------ Material shown ------

(** ** Nodes *)

Definition p_add_label (l : list byte) (p : property) : property :=
  Property (p_deleted p) (p_name p) (p_val p) (add_label (p_labels p) l).
Definition n_add_label (l : list byte) (n : node) : node := n_set_labels (add_label (n_labels n) l) n.

Definition propnode_name : parser (list byte) :=
  let? t := next in
  match t with DT_PROPNODENAME name => pret name | _ => syntax_error end.

(** [propdef] or [subnode]: which one shows behind the labels and the name;
    [prop] when both are allowed. A node's body is a [proplist] and then
    [subnodes]. *)
Fixpoint entry (n : nat) (prop : bool) : parser (property + node) :=
  match n with
  | O => diverge
  | S n =>
    let? t := next in
    match t with
    | DT_LABEL l =>
      let? e := entry n prop in
      pret match e with inl p => inl (p_add_label l p) | inr c => inr (n_add_label l c) end
    | DT_PROPNODENAME name =>
      let? t := peek in
      if at_char "{" t then
        let? c := nodedef n in
        let? c := lift (name_node c name) in
        pret (inr c)
      else
        if negb prop then syntax_error else
        let? t := next in
        match t with
        | Char "=" =>
          let? d := propdata in
          let? _ := expect ";" in
          pret (inl (build_property name d))
        | Char ";" => pret (inl (build_property name empty_data))
        | _ => syntax_error
        end
    | DT_DEL_PROP =>
      if negb prop then syntax_error else
      let? name := propnode_name in
      let? _ := expect ";" in
      pret (inl (build_property_delete name))
    | DT_DEL_NODE =>
      let? name := propnode_name in
      let? _ := expect ";" in
      let? c := lift (name_node build_node_delete name) in
      pret (inr c)
    | DT_OMIT_NO_REF =>
      let? e := entry n false in
      match e with
      | inr c => pret (inr (omit_node_if_unused c))
      | inl _ => syntax_error
      end
    | _ => syntax_error
    end
  end
with nodedef (n : nat) : parser node :=
  match n with
  | O => diverge
  | S n =>
    let? _ := expect "{" in
    let? '(props, children) := node_body n [] in
    let? _ := expect "}" in
    let? _ := expect ";" in
    pret (build_node props children)
  end
with node_body (n : nat) (props : list property) : parser (list property * list node) :=
  match n with
  | O => diverge
  | S n =>
    let? t := peek in
    if at_char "}" t then pret (props, []) else
    let? e := entry n true in
    match e with
    | inl p => let? props := lift (chain_property [p] props) in node_body n props
    | inr c =>
      let? rest := subnodes n in
      let? children := lift (chain_node [c] rest) in
      pret (props, children)
    end
  end
with subnodes (n : nat) : parser (list node) :=
  match n with
  | O => diverge
  | S n =>
    let? t := peek in
    if at_char "}" t then pret [] else
    let? e := entry n true in
    match e with
    | inl _ => (* properties must precede subnodes *) let? _ := ERROR in syntax_error
    | inr c => let? rest := subnodes n in lift (chain_node [c] rest)
    end
  end.

(** Every second call reads a token at least. *)
Definition parse_nodedef : parser node := fun s => nodedef (2 * left_ s + 2) s.

(** ** The tree *)

(** A change of the node [ref] stands for; ERROR without one. *)
Definition with_target (tree : node) (ref : list byte) (f : node -> node) : parser node :=
  let? target := lift (get_node_by_ref tree ref) in
  match target with
  | Some pos => pret (update_at tree pos f)
  | None => let? _ := ERROR in pret tree
  end.

Definition plugin (flags : Z) : bool := negb (Z.land flags DTSF_PLUGIN =? 0).

Definition add_orphan (tree n : node) (ref : list byte) : parser node := fun s =>
  let! '(tree, counter) := add_orphan_node tree n ref (p_orphan s) in
  Ret (Some (tree, PState (p_toks s) (p_files s) (p_scanned s) (p_error s) counter)).

(** The first part of a tree. *)
Definition devicetree_first (flags : Z) : parser node :=
  let? t := next in
  match t with
  | Char "/" => let? n := parse_nodedef in lift (name_node n [])
  | DT_LABEL_REF r | DT_PATH_REF r =>
    let? n := parse_nodedef in
    let? _ := error_if (negb (plugin flags)) in
    let? root := lift (name_node (build_node [] []) []) in
    add_orphan root n r
  | _ => syntax_error
  end.

(** One more part. *)
Definition devicetree_step (flags : Z) (tree : node) : parser (node + node) :=
  let? t := peek in
  match t with
  | None => pret (inr tree)
  | Some _ =>
    let? t := next in
    let? tree :=
      match t with
      | Char "/" => let? n := parse_nodedef in pret (merge_nodes tree n)
      | DT_LABEL l =>
        let? r := dt_ref in
        let? n := parse_nodedef in
        with_target tree r (fun target => merge_nodes (n_add_label l target) n)
      | DT_PATH_REF r =>
        let? n := parse_nodedef in
        if plugin flags then add_orphan tree n r
        else with_target tree r (fun target => merge_nodes target n)
      | DT_LABEL_REF r =>
        let? n := parse_nodedef in
        let? target := lift (get_node_by_ref tree r) in
        match target with
        | Some pos => pret (update_at tree pos (fun target => merge_nodes target n))
        | None => if plugin flags then add_orphan tree n r else let? _ := ERROR in pret tree
        end
      | DT_DEL_NODE =>
        let? r := dt_ref in
        let? _ := expect ";" in
        with_target tree r delete_node
      | DT_OMIT_NO_REF =>
        let? r := dt_ref in
        let? _ := expect ";" in
        with_target tree r omit_node_if_unused
      | _ => syntax_error
      end in
    pret (inl tree)
  end.

Definition devicetree (flags : Z) : parser node :=
  let? tree := devicetree_first flags in prepeat (devicetree_step flags) tree.

(** ** The file *)

Definition header : parser Z :=
  let? t := next in
  match t with
  | DT_V1 =>
    let? _ := expect ";" in
    let? t := peek in
    match t with
    | Some DT_PLUGIN =>
      let? _ := next in
      let? _ := expect ";" in
      pret (Z.lor DTSF_V1 DTSF_PLUGIN)
    | _ => pret DTSF_V1
    end
  | _ => syntax_error
  end.

Fixpoint headers (n : nat) : parser Z :=
  match n with
  | O => diverge
  | S n =>
    let? flags := header in
    let? t := peek in
    match t with
    | Some DT_V1 =>
      let? rest := headers n in
      let? _ := error_if (negb (rest =? flags)) in
      pret flags
    | _ => pret flags
    end
  end.

Fixpoint memreserve (n : nat) : parser reserve_info :=
  match n with
  | O => diverge
  | S n =>
    let? t := next in
    match t with
    | DT_MEMRESERVE =>
      let? address := integer_prim in
      let? size := integer_prim in
      let? _ := expect ";" in
      pret (build_reserve_entry address size)
    | DT_LABEL l =>
      let? re := memreserve n in
      pret (ReserveInfo (rs_address re) (rs_size re) (add_label (rs_labels re) l))
    | _ => syntax_error
    end
  end.

Fixpoint memreserves (n : nat) : parser (list reserve_info) :=
  match n with
  | O => diverge
  | S n =>
    let? t := peek in
    match t with
    | Some DT_MEMRESERVE | Some (DT_LABEL _) =>
      let? re := memreserve n in
      let? rest := memreserves n in
      lift (chain_reserve_entry [re] rest)
    | _ => pret []
    end
  end.

Definition sourcefile : parser dt_info :=
  let? flags := fun s => headers (S (left_ s)) s in
  let? reserves := fun s => memreserves (S (S (left_ s))) s in
  let? tree := devicetree flags in
  let? cpuid := lift (guess_boot_cpuid tree) in
  pret (build_dt_info flags reserves tree cpuid).

(** ** yyparse *)

(** What [yyparse] leaves: its result, [treesource_error], [parser_output] and
    the source files. [no_output] is what [parser_output] is before. *)
Definition parse_tokens (no_output : dt_info) (t : tokens) (sf : srcfiles) : res (Z * bool * dt_info * srcfiles) :=
  let! r := sourcefile (PState t sf sf false 0) in
  Ret match r with
      | Some (dti, s) =>
        match p_toks s with
        | Eof now error => (0, p_error s || error, dti, advance_files (p_files s) (p_scanned s) now)
        | _ => (1, true, dti, p_files s)
        end
      | None => (1, true, no_output, sf)
      end.

(** The main file has just been opened: it is the current source file, and
    [text] is what it holds. *)
Definition yyparse (no_output : dt_info) (text : list byte) (sf : srcfiles) : res (Z * bool * dt_info * srcfiles) :=
  let! t := lex_all fopen contents (Lexer [(text, true)] INITIAL sf false) in
  parse_tokens no_output t sf.
End grammar.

------

What the task requires.
Pick from the records each line that contains the word "part" and show it.

Answer for this exercise.
(** The first part of a tree. *)
(** One more part. *)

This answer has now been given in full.